In New York City, in-person consignment and resale is booming, if only because space constraints all but mandate that residents clean out their closets. At ultra-luxury retailers like What Goes Around Comes Around, Designer Revival and Encore (which has been open since 1954 and boasts customers like Jacqueline Kennedy Onassis), buyers and sellers are treated appropriately luxe, as they hand-off their Chanel flap bag or browse the five- or even six-digit Hermès. (The Himalaya Birkin 35, for example, can retail for literal millions and millions of dollars.)
“If I’m dropping $30,000 on a bag, I want to go into the store,” says Celesta. “I want to look at the details. I want to see if there’s anything that would catch my eye that sometimes you don’t see online.”
Good for: Extremely rare, extremely valuable (and extremely expensive) items
Options include: 1stDibs, Christie’s, Sotheby’s
If you’re a person who’s looking to sell a handbag in a professional auction, especially those that include a physical auction block, I’m wondering what you’re doing reading this instead of sunbathing on a yacht in Sardinia or some place.
“Auction houses often take the highest fees, and you’re again most often looking at a consignment structure,” says Gross. “I would only opt for this option if you’re selling a collection of extremely rare and extremely valuable items. Otherwise, you’re taking on huge fees and in some cases, waiting until your item fits into an auction on their schedule.”

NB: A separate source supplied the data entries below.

Lemma size_2d (A : Numpy.ndarray) :
  Numpy.ndim A = 2 ->
  Numpy.size A = Numpy.shape_at A 0 * Numpy.shape_at A 1.
Proof.
  intros Hd. unfold Numpy.size. rewrite (shape_2d A Hd) at 1. simpl. lia.
Qed.

(** A boolean array of two dimensions reaches the constructor with its own
    elements. *)
Lemma mask_of_bool (A : Numpy.ndarray)
    (name description image_url : option string)
    (source_image_url : option url_ref) :
  Numpy.ndim A = 2 -> Numpy.dtype_of A = Numpy.dt_bool ->
  numpy_to_inlined_mask A name description image_url source_image_url
  = new_ImageMask name description image_url source_image_url
      (Numpy.tolist (Numpy.flatten A))
      {| pixel_values := Numpy.shape_at A 0 |}
      {| pixel_values := Numpy.shape_at A 1 |}.
Proof.
  intros Hd Ht. unfold numpy_to_inlined_mask.
  rewrite Hd, Ht. simpl. rewrite Ht. reflexivity.
Qed.

(** An array of 8-bit unsigned integers reaches it with the truth values of
    its elements. *)
Lemma mask_of_uint8 (A : Numpy.ndarray)
    (name description image_url : option string)
    (source_image_url : option url_ref) :
  Numpy.ndim A = 2 -> Numpy.dtype_of A = Numpy.dt_uint8 ->
  numpy_to_inlined_mask A name description image_url source_image_url
  = new_ImageMask name description image_url source_image_url
      (map (fun s => Numpy.SBool (Numpy.truth s))
           (Numpy.tolist (Numpy.flatten A)))
      {| pixel_values := Numpy.shape_at A 0 |}
      {| pixel_values := Numpy.shape_at A 1 |}.
Proof.
  intros Hd Ht. unfold numpy_to_inlined_mask.
  rewrite Hd, Ht. simpl. f_equal.
  rewrite !tolist_flatten. simpl. rewrite map_map. reflexivity.
Qed.

Lemma new_ImageMask_Ok (name description : option string) (url : string)
    (source_image_url : option url_ref) (data : list Numpy.scalar)
    (y x : PixelSeries) :
  data <> [] ->
  new_ImageMask name description (Some url) source_image_url data y x
  = Ok {| mask_name := name;
          mask_description := description;
          mask_image_url := url;
          mask_source_image_url := url_list source_image_url;
          mask_data := data;
          mask_y := y;
          mask_x := x |}.
Proof. intros H. destruct data; [congruence | reflexivity]. Qed.

(** What a returned mask tells about the call of the constructor. *)
Lemma new_ImageMask_inv (name description image_url : option string)
    (source_image_url : option url_ref) (data : list Numpy.scalar)
    (y x : PixelSeries) (m : ImageMask) :
  new_ImageMask name description image_url source_image_url data y x
  = Ok m ->
  image_url = Some (mask_image_url m)
  /\ data <> []
  /\ m = {| mask_name := name;
            mask_description := description;
            mask_image_url := mask_image_url m;
            mask_source_image_url := url_list source_image_url;
            mask_data := data;
            mask_y := y;
            mask_x := x |}.
Proof.
  unfold new_ImageMask.
  destruct image_url as [url|]; [|discriminate].
  destruct data as [|s rest]; [discriminate|].
  intros [= <-]. simpl. repeat split. discriminate.
Qed.

Lemma mask_of_other_dtype (A : Numpy.ndarray)
    (name description image_url : option string)
    (source_image_url : option url_ref) :
  Numpy.ndim A = 2 ->
  Numpy.dtype_of A <> Numpy.dt_bool -> Numpy.dtype_of A <> Numpy.dt_uint8 ->
  numpy_to_inlined_mask A name description image_url source_image_url
  = Raise (ValueError "Input array should be of type bool").
Proof.
  intros Hd Hb Hu. unfold numpy_to_inlined_mask. rewrite Hd.
  destruct (Numpy.dtype_of A) eqn:E; simpl; rewrite ?E;
    try reflexivity; congruence.
Qed.

(** The truth value of an element: true unless its numeric value is 0. *)
Lemma truth_nonzero (s : Numpy.scalar) :
  Numpy.truth s = true
  <-> forall q : Q, Numpy.scalar_value s = Some q -> ~ (q == 0)%Q.
Proof.
  destruct s as [[|]|z|q|]; simpl.
  - split; [intros _ q [= <-] H; discriminate H | reflexivity].
  - split; [discriminate|].
    intros H. exfalso. apply (H 0%Q); reflexivity.
  - rewrite negb_true_iff, Z.eqb_neq. split.
    + intros Hz q [= <-]. unfold Qeq, inject_Z. simpl. lia.
    + intros H Hz. apply (H (inject_Z z) eq_refl). rewrite Hz. reflexivity.
  - rewrite negb_true_iff, <- not_true_iff_false, Qeq_bool_iff. split.
    + intros Hq q' [= <-]. exact Hq.
    + intros H. apply H. reflexivity.
  - split; [discriminate | reflexivity].
Qed.

Lemma shape_5d (a : Numpy.ndarray) :
  Numpy.ndim a = 5 ->
  Numpy.shape a
  = [Numpy.shape_at a 0; Numpy.shape_at a 1; Numpy.shape_at a 2;
     Numpy.shape_at a 3; Numpy.shape_at a 4].
Proof.
  unfold Numpy.ndim, Numpy.shape_at.
  destruct (Numpy.shape a) as [|t [|z [|y [|x [|c [|? ?]]]]]]; simpl;
    intros H; try discriminate; reflexivity.
Qed.

(** C2, as the code has it: for a two-dimensional boolean array [A] with
    at least one element, and when an [image_url] is supplied, the mask
    conversion returns a mask whose [y] is the number of rows and whose [x]
    is the number of columns of [A]; its data are the elements of [A] in
    row-major order, rows times columns of them, and entry
    [i * columns + j] of the data is the element of [A] at row [i] and column
    [j]. *)
Theorem mask_of_boolean_array (A : Numpy.ndarray)
    (name description : option string) (image_url : string)
    (source_image_url : option url_ref) :
  Numpy.ndim A = 2 ->
  Numpy.dtype_of A = Numpy.dt_bool ->
  0 < Numpy.size A ->
  exists m : ImageMask,
    numpy_to_inlined_mask A name description (Some image_url)
      source_image_url
    = Ok m
    /\ pixel_values (mask_y m) = Numpy.shape_at A 0
    /\ pixel_values (mask_x m) = Numpy.shape_at A 1
    /\ mask_data m = map (Numpy.item A) (Numpy.indices (Numpy.shape A))
    /\ length (mask_data m) = Numpy.shape_at A 0 * Numpy.shape_at A 1
    /\ forall i j : nat,
         i < Numpy.shape_at A 0 -> j < Numpy.shape_at A 1 ->
         mask_data m !! (i * Numpy.shape_at A 1 + j)
         = Some (Numpy.item A [i; j]).
Proof.
  intros Hd Ht Hsize. eexists.
  split.
  { rewrite mask_of_bool by assumption.
    apply new_ImageMask_Ok.
    destruct (tolist_flatten_nonempty A Hsize) as (s & rest & ->).
    discriminate. }
  simpl. rewrite tolist_flatten.
  repeat split.
  - rewrite length_map, length_indices, (shape_2d A Hd). simpl. lia.
  - intros i j Hi Hj.
    rewrite list_lookup_fmap, (shape_2d A Hd) at 1.
    rewrite indices_2d_lookup by assumption. reflexivity.
Qed.

Lemma mask_of_boolean_array_witness :
  Numpy.ndim sample_mask = 2
  /\ Numpy.dtype_of sample_mask = Numpy.dt_bool
  /\ 0 < Numpy.size sample_mask
  /\ exists m : ImageMask,
       numpy_to_inlined_mask sample_mask (Some "mask") None
         (Some "mask_0.tif") None = Ok m
       /\ pixel_values (mask_y m) = 2
       /\ pixel_values (mask_x m) = 3
       /\ mask_data m
          = [Numpy.SBool true; Numpy.SBool false; Numpy.SBool false;
             Numpy.SBool false; Numpy.SBool true; Numpy.SBool false]
       /\ mask_data m !! (1 * 3 + 1) = Some (Numpy.SBool true).
Proof.
  assert (0 < Numpy.size sample_mask) as Hsize by (vm_compute; lia).
  split; [reflexivity|]. split; [reflexivity|]. split; [exact Hsize|].
  destruct (mask_of_boolean_array sample_mask (Some "mask") None
              "mask_0.tif" None eq_refl eq_refl Hsize)
    as (m & Hm & Hy & Hx & Hdata & _ & Hat).
  exists m. split; [exact Hm|]. split; [exact Hy|]. split; [exact Hx|].
  split; [exact Hdata|].
  apply (Hat 1 1); unfold Numpy.shape_at; simpl; lia.
Defined.

(** A two-dimensional boolean array is refused when no [image_url] is given,
    which is the default of the conversion, and when it has no element: the
    constructor of the mask raises. *)
Lemma mask_of_boolean_array_refused :
  Numpy.ndim sample_mask = 2
  /\ Numpy.dtype_of sample_mask = Numpy.dt_bool
  /\ numpy_to_inlined_mask sample_mask None None None None
     = Raise (ValueError "image_url must be supplied")
  /\ Numpy.ndim empty_mask = 2
  /\ Numpy.dtype_of empty_mask = Numpy.dt_bool
  /\ numpy_to_inlined_mask empty_mask None None (Some "mask_0.tif") None
     = Raise (ValueError "data must be supplied").
Proof. repeat split. Qed.

(** C3: for an array whose number of dimensions is neither 2 nor 5 the
    image conversion raises the [NotImplementedError] whose message names
    that number of dimensions, so it returns no image; the number of
    dimensions can be read back from the error, since two different numbers
    give two different errors. *)
Theorem image_of_unsupported_dimension (A : Numpy.ndarray)
    (name description image_url : option string)
    (source_image_url : option url_ref) :
  Numpy.ndim A <> 2 ->
  Numpy.ndim A <> 5 ->
  numpy_to_inlined_image A name description image_url source_image_url
  = Raise (unsupported_dimension (Numpy.ndim A))
  /\ (forall i : ImageInline,
        numpy_to_inlined_image A name description image_url source_image_url
        <> Ok i)
  /\ (forall n : nat,
        unsupported_dimension n = unsupported_dimension (Numpy.ndim A) ->
        n = Numpy.ndim A).
Proof.
  intros H2 H5.
  assert (numpy_to_inlined_image A name description image_url
            source_image_url
          = Raise (unsupported_dimension (Numpy.ndim A))) as E.
  { unfold numpy_to_inlined_image.
    destruct (Nat.eqb_spec (Numpy.ndim A) 5) as [e|_]; [congruence|].
    destruct (Nat.eqb_spec (Numpy.ndim A) 2) as [e|_]; [congruence|].
    reflexivity. }
  split; [exact E|]. split.
  - intros i. rewrite E. discriminate.
  - intros n. apply unsupported_dimension_inj.
Qed.

Lemma image_of_unsupported_dimension_witness :
  Numpy.ndim sample_3d <> 2
  /\ Numpy.ndim sample_3d <> 5
  /\ numpy_to_inlined_image sample_3d None None None None
     = Raise (NotImplementedError
                "Array of dimension 3 is not supported by this function").
Proof.
  assert (Numpy.ndim sample_3d <> 2) as H2 by (vm_compute; lia).
  assert (Numpy.ndim sample_3d <> 5) as H5 by (vm_compute; lia).
  split; [exact H2|]. split; [exact H5|].
  exact (proj1 (image_of_unsupported_dimension sample_3d None None None None
                  H2 H5)).
Defined.

Lemma new_Image2D_Ok (name description : option string) (url : string)
    (source_image_url : option url_ref) (data : list Numpy.scalar)
    (y x : PixelSeries) :
  data <> [] ->
  new_Image2D name description (Some url) source_image_url data y x
  = Ok {| img2_name := name;
          img2_description := description;
          img2_image_url := url;
          img2_source_image_url := url_list source_image_url;
          img2_data := map py_float data;
          img2_y := y;
          img2_x := x |}.
Proof. intros H. destruct data; [congruence | reflexivity]. Qed.









(** C10, as the code has it: for a two-dimensional array of 8-bit unsigned
    integers with at least one element, whatever their values, and when an
    [image_url] is supplied, the mask conversion returns a mask; its data
    have the length of the row-major flattening of the input, and entry [i]
    is the boolean that is true exactly when entry [i] of that flattening is
    not zero.  Each of the three registration decorators returns the class
    it is given. *)
Theorem mask_of_uint8_array_and_decorators :
  (forall (A : Numpy.ndarray) (name description : option string)
          (image_url : string) (source_image_url : option url_ref),
     Numpy.ndim A = 2 ->
     Numpy.dtype_of A = Numpy.dt_uint8 ->
     0 < Numpy.size A ->
     exists m : ImageMask,
       numpy_to_inlined_mask A name description (Some image_url)
         source_image_url
       = Ok m
       /\ length (mask_data m) = length (Numpy.tolist (Numpy.flatten A))
       /\ forall (i : nat) (s : Numpy.scalar),
            Numpy.tolist (Numpy.flatten A) !! i = Some s ->
            exists b : bool,
              mask_data m !! i = Some (Numpy.SBool b)
              /\ (b = true
                  <-> forall q : Q,
                        Numpy.scalar_value s = Some q -> ~ (q == 0)%Q))
  /\ (forall (cls : pyclass) (g : registries),
        (register_image_analysis cls g).1 = cls
        /\ (register_dataset_analysis cls g).1 = cls
        /\ (register_progression_analysis cls g).1 = cls).
Proof.
  split.
  - intros A name description image_url source_image_url Hd Ht Hsize.
    eexists. split.
    { rewrite mask_of_uint8 by assumption. apply new_ImageMask_Ok.
      destruct (tolist_flatten_nonempty A Hsize) as (s & rest & ->).
      discriminate. }
    simpl. split; [apply length_map|].
    intros i s Hi. exists (Numpy.truth s).
    rewrite list_lookup_fmap, Hi. split; [reflexivity|].
    apply truth_nonzero.
  - intros cls g. repeat split.
Qed.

Step 3: Get out there, and keep your eyes peeled for the next big thing!
You’ve done your homework, established your objectives and identified the outlet that’s best suited to help you achieve your goals. By our estimate, you’re all set to sell. But because the luxury resale market is evolving so quickly (it’s expected to increase roughly 42% between 2021 and 2025), you may want to switch up your methodology in a few years.
One development Hurst is keeping her eye on is social selling, in which individuals leverage their digital followings, no matter the size, to sell items directly.
“I’ve even sold some designer items on my Instagram Story,” says Hurst. “People have trust in me from watching my shopping habits and learning where I shop. They know who they’re buying from.”
No matter the method, and no matter how much blood, sweat, tears or commission fees the reselling journey may take, sellers can take comfort in knowing there will always be someone on the other side of the transaction who will love your handbag all over again.